# [Data records]
(** What the pool keeps of a block in use. *)
Lemma pool_borrow p as1 ab bs1 sz m bs2 as2 :
  pool p (as1 ++ (ab, bs1 ++ (sz, Some m) :: bs2) :: as2) ⊢
  blk (floor ab + total bs1) (sz, Some m) ∗
  (∀ m', blk (floor ab + total bs1) (sz, Some m') -∗ pool p (as1 ++ (ab, bs1 ++ (sz, Some m') :: bs2) :: as2)).
Proof.
  iIntros "(%Hwf & HF & Hars & Htrue)". iDestruct (arenas_borrow with "Hars") as "[$ Hars]". iIntros (m') "Hb".
  iSplit.
  - iPureIntro. apply (wfp_mid p _ as1 ab (bs1 ++ (sz, Some m) :: bs2)); try done.
    + pose proof (wf_arenas _ _ Hwf) as Hok. by apply Forall_app in Hok as [_ [[Hs Hc] _]%Forall_cons];
        apply Forall_app in Hs as [? [? ?]%Forall_cons]; apply coal_app in Hc as [? ?];
        split; [apply Forall_app; split; [| constructor] | apply coal_app].
    + by rewrite !total_app.
    + rewrite (wf_cursize _ _ Hwf). unfold held. by rewrite (used_same as1 ab bs1 sz m m').
    + by apply (wf_hw _ _ Hwf).
  - iSplitL "HF"; [iApply (fset_perm with "HF"); by rewrite !blocks_of_mid !placed_app /= !free_in_app |].
    iSplitR "Htrue"; [| done]. iDestruct ("Hars" $! [(sz, Some m')] with "[] [Hb]") as "Hars"; [iPureIntro; simpl; lia | simpl; by iFrame |].
    iExact "Hars".
Qed.

(** [D2B] of a live block. *)
Lemma wp_header p ars a sz (Φ : Z -> hpropI Z) : (a, sz) ∈ used_in (blocks_of ars) ->
  pool p ars -∗
  (∀ m, ⌈m = MAGIC_A \/ m = MAGIC_I⌉ -∗ ⌈sz < 2 ^ 31⌉ -∗ w (a + magic) m -∗ w (a + size) sz -∗
     (∀ m', ⌈m' = MAGIC_A \/ m' = MAGIC_I⌉ -∗ w (a + magic) m' -∗ w (a + size) sz -∗
        ∃ ars', ⌈used_in (blocks_of ars') = used_in (blocks_of ars)⌉ ∗ pool p ars') -∗ Φ a) -∗
  wp (D2B (B2D a)) Φ.
Proof.
  iIntros (Ha) "Hp HΦ". iAssert (⌜wfp p ars⌝)%I as %Hwf; [by iDestruct "Hp" as "(% & _)" |].
  destruct (used_block _ _ _ _ Hwf Ha) as (as1 & ab & bs1 & m & bs2 & as2 & -> & -> & Hsz & Hlim).
  iDestruct (pool_borrow with "Hp") as "[(%Hm & %Hpos & Hw & Hs & Hr) Hp]".
  iApply (wp_D2B with "Hw"); [done |]. iIntros "Hw". iApply ("HΦ" $! m with "[//] [//] Hw Hs").
  iIntros (m' Hm') "Hw Hs". iExists _. iSplitR; [| iApply ("Hp" $! m'); rewrite /blk; by iFrame].
  iPureIntro. apply used_same.
Qed.
End Uses.

Section Exec.
Context (brk : gmap positive Z -> Z -> option Z).
Hypothesis Hbrk : brk_ok brk.

Definition post (L : list buffer) (o : op) (r : Pool * Z) : hpropI Z :=
  (∃ L', ⌈spec L o r.2 L'⌉ ∗ state r.1 L')%I.

(** The routines that only look at the header of a live block. *)
Lemma wp_D2B_live {B} p L v ws (k : Z -> M B) (Φ : B -> hpropI Z) : (v, ws) ∈ L -> state p L -∗
  (∀ m, ⌈BHDRSIZE + 4 * length ws < 2 ^ 31⌉ -∗ w (v - data + magic) m -∗ w (v - data + size) (BHDRSIZE + 4 * length ws) -∗
     (∀ m', ⌈m' = m \/ m' = MAGIC_A \/ m' = MAGIC_I⌉ -∗ w (v - data + magic) m' -∗
        w (v - data + size) (BHDRSIZE + 4 * length ws) -∗ state p L) -∗ wp (k (v - data)) Φ) -∗
  wp (D2B v ≫= k) Φ.
Proof.
  iIntros (Hv) "(%ars & %Hu & Hp & Hc) HΦ".
  assert ((v - data, BHDRSIZE + 4 * length ws) ∈ used_in (blocks_of ars)) as Ha.
  { rewrite Hu. apply list_elem_of_fmap. by exists (v, ws). }
  iApply wp_bind. iEval (replace v with (B2D (v - data)) by (unfold B2D; lia)).
  iApply (wp_header with "Hp"); [done |]. iIntros (m) "%Hm %Hlim Hw Hs Hback".
  iApply ("HΦ" with "[//] Hw Hs"). iIntros (m' Hm') "Hw Hs".
  iDestruct ("Hback" with "[] Hw Hs") as (ars') "[%E Hp]"; [iPureIntro; naive_solver |].
  iExists ars'. iFrame. iPureIntro. by rewrite E.
Qed.

Lemma wp_psize p L v ws : (v, ws) ∈ L -> state p L ⊢ wp (exec brk (PSize v) p) (post L (PSize v)).
Proof.
  iIntros (Hv) "Hst". simpl. unfold msize. wp_bind. iApply (wp_D2B_live with "Hst"); [done |].
  iIntros (m) "%Hlim Hw Hs Hst". wp_get "Hs". wp_ret. wp_ret. iDestruct ("Hst" with "[] Hw Hs") as "Hst"; [iPureIntro; by left |].
  iExists L. iFrame. iPureIntro. split; [done |]. exists ws. split; [done |]. simpl.
  change BHDRSIZE with 16 in *. rewrite (wraps_id 32); lia.
Qed.

Lemma wp_pmagic p L v ws m0 : (v, ws) ∈ L -> m0 = MAGIC_A \/ m0 = MAGIC_I ->
  state p L ⊢ wp (D2B v ≫= (fun b => set b magic m0)) (fun _ => state p L).
Proof.
  iIntros (Hv Hm) "Hst". iApply (wp_D2B_live with "Hst"); [done |]. iIntros (m) "%Hlim Hw Hs Hst".
  wp_set "Hw". iApply ("Hst" with "[] Hw Hs"). iPureIntro. naive_solver.
Qed.

Lemma state_live p L v ws : (v, ws) ∈ L -> state p L ⊢
  words v ws ∗ (∀ ws', ⌈length ws' = length ws⌉ -∗ words v ws' -∗ ∃ L0, ⌈L ≡ₚ (v, ws) :: L0⌉ ∗ state p ((v, ws') :: L0)).
Proof.
  intros Hv. apply elem_of_Permutation in Hv as [L0 HL]. iIntros "(%ars & %Hu & Hp & Hc)".
  unfold contents. iEval (rewrite HL /=) in "Hc". iDestruct "Hc" as "[$ Hc]". iIntros (ws' Hl) "Hw". iExists L0.
  iSplit; [done |]. iExists ars. iFrame. iPureIntro. rewrite Hu HL /= /place /= Hl. done.
Qed.

Lemma state_perm p L L' : L ≡ₚ L' -> state p L ⊢ state p L'.
Proof. iIntros (HL) "(%ars & %Hu & Hp & Hc)". iExists ars. rewrite /contents HL. iFrame. iPureIntro. by rewrite -HL. Qed.

Lemma wp_pload p L v ws (i : nat) : (v, ws) ∈ L -> (i < length ws)%nat ->
  state p L ⊢ wp (exec brk (PLoad v i) p) (post L (PLoad v i)).
Proof.
  iIntros (Hv Hi) "Hst". destruct (lookup_lt_is_Some_2 _ _ Hi) as [x Hx]. iDestruct (state_live with "Hst") as "[Hw Hst]"; [done |].
  iDestruct (words_lookup with "Hw") as "[Hx Hw]"; [done |]. simpl. wp_get "Hx". wp_ret.
  iDestruct ("Hw" with "Hx") as "Hw". rewrite list_insert_id //. iDestruct ("Hst" with "[//] Hw") as (L0) "[%HL Hst]".
  iExists L. iSplit; [iPureIntro; simpl; eauto |]. by iApply state_perm.
Qed.

Lemma wp_pstore p L v ws (i : nat) x : (v, ws) ∈ L -> (i < length ws)%nat ->
  state p L ⊢ wp (exec brk (PStore v i x) p) (post L (PStore v i x)).
Proof.
  iIntros (Hv Hi) "Hst". destruct (lookup_lt_is_Some_2 _ _ Hi) as [y Hy]. iDestruct (state_live with "Hst") as "[Hw Hst]"; [done |].
  iDestruct (words_lookup with "Hw") as "[Hx Hw]"; [done |]. simpl. wp_set "Hx". wp_ret.
  iDestruct ("Hw" with "Hx") as "Hw". iDestruct ("Hst" with "[] Hw") as (L0) "[%HL Hst]"; [by rewrite length_insert |].
  iExists _. iFrame. iPureIntro. simpl. eauto.
Qed.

# [ASSIGNMENT]
What you give back must be the stretch above, starting at the line with "iExists ars'. iFrame." and ending at the line with "intros Hv. apply", copied exactly.

# [TASK RESULT]
  iExists ars'. iFrame. iPureIntro. by rewrite E.
Qed.

Lemma wp_psize p L v ws : (v, ws) ∈ L -> state p L ⊢ wp (exec brk (PSize v) p) (post L (PSize v)).
Proof.
  iIntros (Hv) "Hst". simpl. unfold msize. wp_bind. iApply (wp_D2B_live with "Hst"); [done |].
  iIntros (m) "%Hlim Hw Hs Hst". wp_get "Hs". wp_ret. wp_ret. iDestruct ("Hst" with "[] Hw Hs") as "Hst"; [iPureIntro; by left |].
  iExists L. iFrame. iPureIntro. split; [done |]. exists ws. split; [done |]. simpl.
  change BHDRSIZE with 16 in *. rewrite (wraps_id 32); lia.
Qed.

Lemma wp_pmagic p L v ws m0 : (v, ws) ∈ L -> m0 = MAGIC_A \/ m0 = MAGIC_I ->
  state p L ⊢ wp (D2B v ≫= (fun b => set b magic m0)) (fun _ => state p L).
Proof.
  iIntros (Hv Hm) "Hst". iApply (wp_D2B_live with "Hst"); [done |]. iIntros (m) "%Hlim Hw Hs Hst".
  wp_set "Hw". iApply ("Hst" with "[] Hw Hs"). iPureIntro. naive_solver.
Qed.

Lemma state_live p L v ws : (v, ws) ∈ L -> state p L ⊢
  words v ws ∗ (∀ ws', ⌈length ws' = length ws⌉ -∗ words v ws' -∗ ∃ L0, ⌈L ≡ₚ (v, ws) :: L0⌉ ∗ state p ((v, ws') :: L0)).
Proof.
  intros Hv. apply elem_of_Permutation in Hv as [L0 HL]. iIntros "(%ars & %Hu & Hp & Hc)".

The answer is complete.